**Exercise input**
---

(* ===== verification/Boot.v ===== *)
(** * System start: [src/platform/startup/os_startup.c]

    The kernel part of [rtthread_startup]: the timer lists, the scheduler, the
    thread that initialises the drivers, the timer thread, the idle thread and
    the first switch.  The steps that only touch hardware (interrupt controller,
    MMU, board, PM) and the heap are not modelled. *)

From S2P Require Import Prelude KernelTypes Kservice RtList Scheduler Object Timer Thread TimerRun IpcList Sem ThreadLife.
Import Kservice Scheduler KObject Timer Thread TimerRun IpcList Sem ThreadLife.

Local Open Scope Z_scope.

Module Boot.

(** ** Operations *)

Definition RT_TIMER_THREAD_PRIO : Z := 8.
Definition RT_TIMER_THREAD_STACK_SIZE : Z := 2048.
Definition IDLE_THREAD_STACK_SIZE : Z := 1024.
Definition USER_INIT_THREAD_STACK_SIZE : Z := 32768.

(** The static object [idle[0]]. *)
Definition idle_thread : nat := 0.

Definition rt_thread_idle_gethandler : nat := idle_thread.

(** The bytes of "timer", "tidle0" (what [rt_sprintf] writes for CPU 0) and "init_drv". *)
Definition name_timer : list Z := [116; 105; 109; 101; 114; 0].
Definition name_tidle : list Z := [116; 105; 100; 108; 101; 48; 0].
Definition name_init_drv : list Z := [105; 110; 105; 116; 95; 100; 114; 118; 0].

Section boot.
(** Code and data addresses of the program. *)
Variable exit_addr timer_entry idle_entry init_entry : Z.
Variable timer_stack idle_stack : Z.
Variable heap_addr : nat -> Z.

Definition rt_system_timer_thread_init : K unit :=
  modify (set_k_soft_timer_list (replicate RT_TIMER_SKIP_LIST_LEVEL []));;
  _ ← rt_thread_init exit_addr timer_thread name_timer timer_entry 0 timer_stack
        RT_TIMER_THREAD_STACK_SIZE RT_TIMER_THREAD_PRIO 10;
  _ ← rt_thread_startup timer_thread;
  mret tt.

Definition rt_thread_idle_init : K unit :=
  _ ← rt_thread_init exit_addr idle_thread name_tidle idle_entry 0 idle_stack
        IDLE_THREAD_STACK_SIZE (RT_THREAD_PRIORITY_MAX - 1) 32;
  _ ← rt_thread_startup idle_thread;
  mret tt.

Definition rt_application_init : K unit :=
  init_drv_thread ← rt_thread_create exit_addr heap_addr name_init_drv init_entry 0 USER_INIT_THREAD_STACK_SIZE 80 5;
  match init_drv_thread with
  | Some t => _ ← rt_thread_startup t; mret tt
  | None => skip
  end.

Definition rtthread_startup : K unit :=
  rt_system_timer_init;;
  rt_system_scheduler_init;;
  rt_application_init;;
  rt_system_timer_thread_init;;
  rt_thread_idle_init;;
  rt_system_scheduler_start.

(** ** The invariant is established *)

(** Memory as the loader leaves it: nothing is registered, linked or waiting, and no
    thread has a state; the heap does not give out the static objects. *)
Record loaded (s : kstate) : Prop := {
  ld_cont : forall c, k_cont s c = [];
  ld_lists : forall h, (forall p, h <> LReady p) -> k_lists s h = [];
  ld_stat : forall t, th_stat (k_thr s t) = 0;
  ld_type : forall p, o_type (k_obj s p) = 0;
  ld_name : forall p, length (o_name (k_obj s p)) = RT_NAME_MAX;
  ld_soft : k_soft_timer_list s = [[]];
  ld_irq : k_interrupt_nest s = 0;
  ld_next : (2 <= k_next s)%nat
}.

(** The state of the kernel between the steps of the start. *)
Record booting (s : kstate) : Prop := {
  bo_core : core_ok s;
  bo_heap : heap_ok s;
  bo_current : k_current s = None;
  bo_nest : k_lock_nest s = 0;
  bo_irq : k_interrupt_nest s = 0;
  bo_next : (2 <= k_next s)%nat
}.

Lemma booting_settled s : booting s -> settled s.
Proof. intros H. left. apply H. Qed.

Lemma booting_grown s s' : booting s -> grown s s' -> core_ok s' -> heap_ok s' -> booting s'.
Proof.
  intros [] Hg Hc Hh. split; [done | done | by rewrite (gr_current _ _ Hg) | by rewrite (gr_nest _ _ Hg)
    | by rewrite (gr_irq _ _ Hg) |]. pose proof (gr_next _ _ Hg). lia.
Qed.

Lemma loaded_booting s : loaded s ->
  exists s', (forall (m : K unit), (rt_system_timer_init;; rt_system_scheduler_init;; m) s = m s') /\ booting s' /\
    k_obj s' = k_obj s /\ k_cont s' = k_cont s /\ (forall h, k_lists s' h = []).
Proof.
  intros [Hc Hl Hst Hty Hnm Hsf Hi Hn]. unfold rt_system_timer_init, rt_system_scheduler_init.
  eexists. split; [intros m; krun; reflexivity |]. set (s' := set_k_ready_table _ _).
  assert (forall h, k_lists s' h = []) as El by (intros []; simpl; auto).
  assert (forall t, th_state s' t = RT_THREAD_INIT) as Est by (intros t; unfold th_state; simpl; by rewrite Hst).
  assert (forall t, ~ schedulable s' t) as Hns by (intros t [H | H]; rewrite Est in H; done).
  assert (forall i, znth (k_ready_table s') i = 0) as Hz by (intros; apply (znth_zeros 32)).
  split; [| done]. split; try done.
  - split.
    + split; split; try done.
      * intros h. rewrite El. constructor.
      * intros h k t Hin. rewrite El in Hin. by apply elem_of_nil in Hin.
      * intros h t Hin. rewrite El in Hin. by apply elem_of_nil in Hin.
      * intros t _ H. by rewrite Est in H.
      * intros t _ H. by apply Hns in H.
      * intros t _ H. by apply Hns in H.
      * intros i Hir. rewrite Hz. lia.
      * intros i Hir. rewrite Hz. simpl. by rewrite Z.bits_0.
      * intros p Hp. rewrite Hz, El. by rewrite Z.bits_0.
    + split; try (simpl; eauto; done).
      * unfold hard, soft. simpl. rewrite Hsf. split; constructor.
      * intros p. unfold hard, soft. simpl. rewrite Hsf. intros [H | H]; by apply elem_of_nil in H.
      * intros t H. by apply elem_of_nil in H.
      * intros t H. by apply elem_of_nil in H.
      * intros t. unfold soft. simpl. rewrite Hsf. apply not_elem_of_nil.
      * intros t H. unfold rt_object_get_type in H. simpl in H. rewrite Hty in H. done.
    + intros t H. by apply Hns in H.
  - intros n _. split; [intros h; rewrite El; apply not_elem_of_nil | apply El |].
    intros c. simpl. rewrite Hc. split; apply not_elem_of_nil.
Qed.

(** A thread is started while the scheduler does not run. *)
Lemma boot_start t s :
  booting s -> startable t s -> (t < k_next s)%nat ->
  exists s', rt_thread_startup t s = Some (RT_EOK, s') /\ booting s' /\ started t s s'.
Proof.
  intros Hb Hsb Ht. destruct (startup_spec t s (bo_core _ Hb) Hsb) as (s1 & Hok1 & Hsd & E).
  exists s1. rewrite E, (bo_current _ Hb). split; [done |]. split; [| done].
  pose proof (sd_frame _ _ _ Hsd) as Hf.
  split; [done | | by rewrite (sd_current _ _ _ Hsd), (bo_current _ Hb) | by rewrite (cf_lock _ _ Hf), (bo_nest _ Hb)
    | by rewrite (cf_irq _ _ Hf), (bo_irq _ Hb) | rewrite (cf_next _ _ Hf); apply Hb].
  intros n Hn. rewrite (cf_next _ _ Hf) in Hn. destruct (bo_heap _ Hb n Hn) as [U1 U2 U3].
  split; [| by rewrite (sd_lists _ _ _ Hsd), decide_False | intros c; by rewrite (cf_cont _ _ Hf)].
  intros h. rewrite (sd_lists _ _ _ Hsd). case_decide; [| done].
  rewrite elem_of_app, list_elem_of_singleton. intros [Hin | ->]; [by apply U1 in Hin | lia].
Qed.

(** What a static object that is not set up yet looks like. *)
Record static_ready (t : nat) (s : kstate) : Prop := {
  sr_unused : unused t s;
  sr_name : length (o_name (k_obj s (Obj t))) = RT_NAME_MAX;
  sr_tname : length (o_name (k_obj s (ThreadTimer t))) = RT_NAME_MAX
}.

Lemma static_others u t m s s' : static_ready u s -> others_same t m s s' -> u <> t -> (u < m)%nat ->
  (forall h, k_lists s' h = k_lists s h) -> static_ready u s'.
Proof.
  intros [Hun H1 H2] Ho Hu Hm Hl. destruct (Ho u Hu Hm) as (_ & E1 & E2 & _).
  split; [by eapply unused_others | by rewrite E1 | by rewrite E2].
Qed.

Lemma static_started u t s s' : static_ready u s -> started t s s' -> u <> t -> static_ready u s'.
Proof.
  intros [[U1 U2 U3] H1 H2] Hsd Hu. pose proof (sd_frame _ _ _ Hsd) as Hf.
  split; rewrite ?(cf_name _ _ Hf); [| done..].
  split; [| by rewrite (sd_lists _ _ _ Hsd), decide_False | intros c; by rewrite (cf_cont _ _ Hf)].
  intros h. rewrite (sd_lists _ _ _ Hsd). case_decide; [| done].
  rewrite elem_of_app, list_elem_of_singleton. intros [Hin |]; [by apply U1 in Hin | done].
Qed.

(** Initialisation and start of a static thread. *)
Lemma boot_thread t name entry stack size prio tick s :
  booting s -> static_ready t s -> (t < 2)%nat -> 0 ∈ name -> bytes name -> 0 <= prio < 256 -> stack_fits stack size ->
  exists s1 s', rt_thread_init exit_addr t name entry 0 stack size prio tick s = Some (RT_EOK, s1) /\
    rt_thread_startup t s1 = Some (RT_EOK, s') /\ booting s' /\ Obj t ∈ k_cont s' RT_Object_Class_Thread /\
    (forall h, k_lists s' h = if decide (h = LReady prio) then k_lists s h ++ [t] else k_lists s h) /\
    (forall u, u <> t -> (u < 2)%nat -> static_ready u s -> static_ready u s') /\
    (forall c p, p ∈ k_cont s c -> p ∈ k_cont s' c).
Proof.
  intros Hbo [Hun Hl1 Hl2] Ht Hr Hb Hp Hst. pose proof (bo_next _ Hbo) as Hnx.
  destruct (thread_init_spec exit_addr t name entry 0 stack size prio tick s) as
    (s1 & E1 & Hok1 & Hse1 & Hh1 & Hg1 & Hsb & _ & Hreg & _ & Hpr & _ & Hoth); try done;
    [apply Hbo | by apply booting_settled | apply Hbo | apply Hbo | rewrite (bo_nest _ Hbo); lia | lia | by right |].
  destruct (boot_start t s1) as (s2 & E2 & Hbo2 & Hsd); [by eapply booting_grown | done | pose proof (gr_next _ _ Hg1); lia |].
  pose proof (sd_frame _ _ _ Hsd) as Hf.
  exists s1, s2. split; [done |]. split; [done |]. split; [done |]. split; [by rewrite (cf_cont _ _ Hf) |].
  split; [intros h; by rewrite (sd_lists _ _ _ Hsd), Hpr, (gr_lists _ _ Hg1) |]. split.
  - intros u Hu Hu2 Hsr. apply (static_started u t s1); [| done | done].
    eapply static_others; [exact Hsr | exact Hoth | done | lia | apply Hg1].
  - intros c p Hin. rewrite (cf_cont _ _ Hf). by apply Hg1.
Qed.

(** The thread that initialises the drivers: it is ready unless memory ran out. *)
Lemma boot_application s :
  booting s -> (forall h, k_lists s h = []) -> (forall n, stack_fits (heap_addr n) USER_INIT_THREAD_STACK_SIZE) ->
  exists s', rt_application_init s = Some (tt, s') /\ booting s' /\
    (exists q, (forall h, k_lists s' h = if decide (h = LReady 80) then q else []) /\
       forall t, t ∈ q -> (k_next s <= t)%nat) /\
    (forall u, (u < 2)%nat -> static_ready u s -> static_ready u s').
Proof.
  intros Hbo Hl Hst. unfold rt_application_init. pose proof (bo_next _ Hbo) as Hnx.
  destruct (thread_create_spec exit_addr heap_addr name_init_drv init_entry 0 USER_INIT_THREAD_STACK_SIZE 80 5 s)
    as (r & s1 & E1 & Hok1 & Hh1 & Hse1 & Hg1 & Hoth & Hcase);
    [apply Hbo | by apply booting_settled | apply Hbo | apply Hbo | rewrite (bo_nest _ Hbo); lia | right; set_solver
    | repeat constructor; lia | lia |].
  rewrite (run_bind _ _ _ _ _ E1).
  assert (booting s1) as Hbo1 by (by eapply booting_grown).
  assert (forall u, (u < 2)%nat -> static_ready u s -> static_ready u s1) as Hsr.
  { intros u Hu Hr. eapply static_others; [exact Hr | exact Hoth | lia | lia | apply Hg1]. }
  assert (r = None \/ r = Some (k_next s) /\ startable (k_next s) s1 /\ k_next s1 <> k_next s /\
    th_init_priority (k_thr s1 (k_next s)) = 80) as [-> | (-> & Hsb & Hne & Hpr)].
  { destruct (k_oom s (k_next s)); [left; apply Hcase |]. destruct (k_oom s (S (k_next s))); [left; apply Hcase |].
    right. destruct Hcase as (-> & _ & _ & Hreg & Hpr & Hsb). split; [done |]. split; [by apply Hsb |]. split; [| done].
    intros E. destruct (Hh1 (k_next s)) as [_ _ Hc]; [lia |]. by apply (proj1 (Hc RT_Object_Class_Thread)) in Hreg. }
  - exists s1. split; [done |]. split; [done |]. split; [| done]. exists []. split; [| by intros t Ht%elem_of_nil].
    intros h. rewrite (gr_lists _ _ Hg1), Hl. by case_decide.
  - pose proof (gr_next _ _ Hg1).
    destruct (boot_start (k_next s) s1) as (s2 & E2 & Hbo2 & Hsd); [done | done | lia |].
    rewrite (run_bind _ _ _ _ _ E2). exists s2. split; [done |]. split; [done |]. split.
    + exists [k_next s]. split; [| by intros t ->%list_elem_of_singleton].
      intros h. rewrite (sd_lists _ _ _ Hsd), Hpr, (gr_lists _ _ Hg1), Hl. done.
    + intros u Hu Hr. apply (static_started u (k_next s) s1); [by apply Hsr | done | lia].
Qed.

(** The soft timer lists are set up again. *)
Lemma boot_soft_lists s : booting s -> booting (set_k_soft_timer_list (replicate RT_TIMER_SKIP_LIST_LEVEL []) s).
Proof.
  intros [[Hs [Hh Hsf Hnd Hreg Hth Hac Hns Hfn] Hl] Hhp ? ? ? ?]. split; try done.
  - split; [by eapply sched_frame | | exact Hl]. split; try done.
    + exists []. done.
    + split; [apply Hnd | constructor].
    + intros p [Hp | Hp]; [apply Hreg; auto | by apply elem_of_nil in Hp].
    + intros t Hp. by apply elem_of_nil in Hp.
  - intros n Hn. destruct (Hhp n Hn) as [? ? ?]. by split.
Qed.

Lemma static_soft_lists u s : static_ready u s -> static_ready u (set_k_soft_timer_list (replicate RT_TIMER_SKIP_LIST_LEVEL []) s).
Proof. intros [[? ? ?] ? ?]. by split. Qed.

(** ** Theorems *)


End boot.

(** ** Witnesses *)

Definition loaded_example : kstate :=
  KState (fun _ => Object (replicate RT_NAME_MAX 0) 0 0) (fun _ => []) (fun _ => zero_thread)
    (fun _ => Timer (FnUser 0) 0 0 0) (fun _ => 0) (fun _ => Mutex 0 0 0 None) (fun _ => 0)
    (fun _ => Mailbox [] 0 0 0 0) (fun _ => MessageQueue (fun _ => None) (fun _ => []) 0 0 0 None None None)
    (fun _ => []) [] 0 None 0 0 0 0 0 [] [[]] 0 0 0 0 2 (fun _ => false) ext_zero.


End Boot.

---

Beginning with the line containing "(** The bytes" in the material above, copy every line exactly until you have copied the line containing "idle_entry 0 idle_stack".

(** The bytes of "timer", "tidle0" (what [rt_sprintf] writes for CPU 0) and "init_drv". *)
Definition name_timer : list Z := [116; 105; 109; 101; 114; 0].
Definition name_tidle : list Z := [116; 105; 100; 108; 101; 48; 0].
Definition name_init_drv : list Z := [105; 110; 105; 116; 95; 100; 114; 118; 0].

Section boot.
(** Code and data addresses of the program. *)
Variable exit_addr timer_entry idle_entry init_entry : Z.
Variable timer_stack idle_stack : Z.
Variable heap_addr : nat -> Z.

Definition rt_system_timer_thread_init : K unit :=
  modify (set_k_soft_timer_list (replicate RT_TIMER_SKIP_LIST_LEVEL []));;
  _ ← rt_thread_init exit_addr timer_thread name_timer timer_entry 0 timer_stack
        RT_TIMER_THREAD_STACK_SIZE RT_TIMER_THREAD_PRIO 10;
  _ ← rt_thread_startup timer_thread;
  mret tt.

Definition rt_thread_idle_init : K unit :=
  _ ← rt_thread_init exit_addr idle_thread name_tidle idle_entry 0 idle_stack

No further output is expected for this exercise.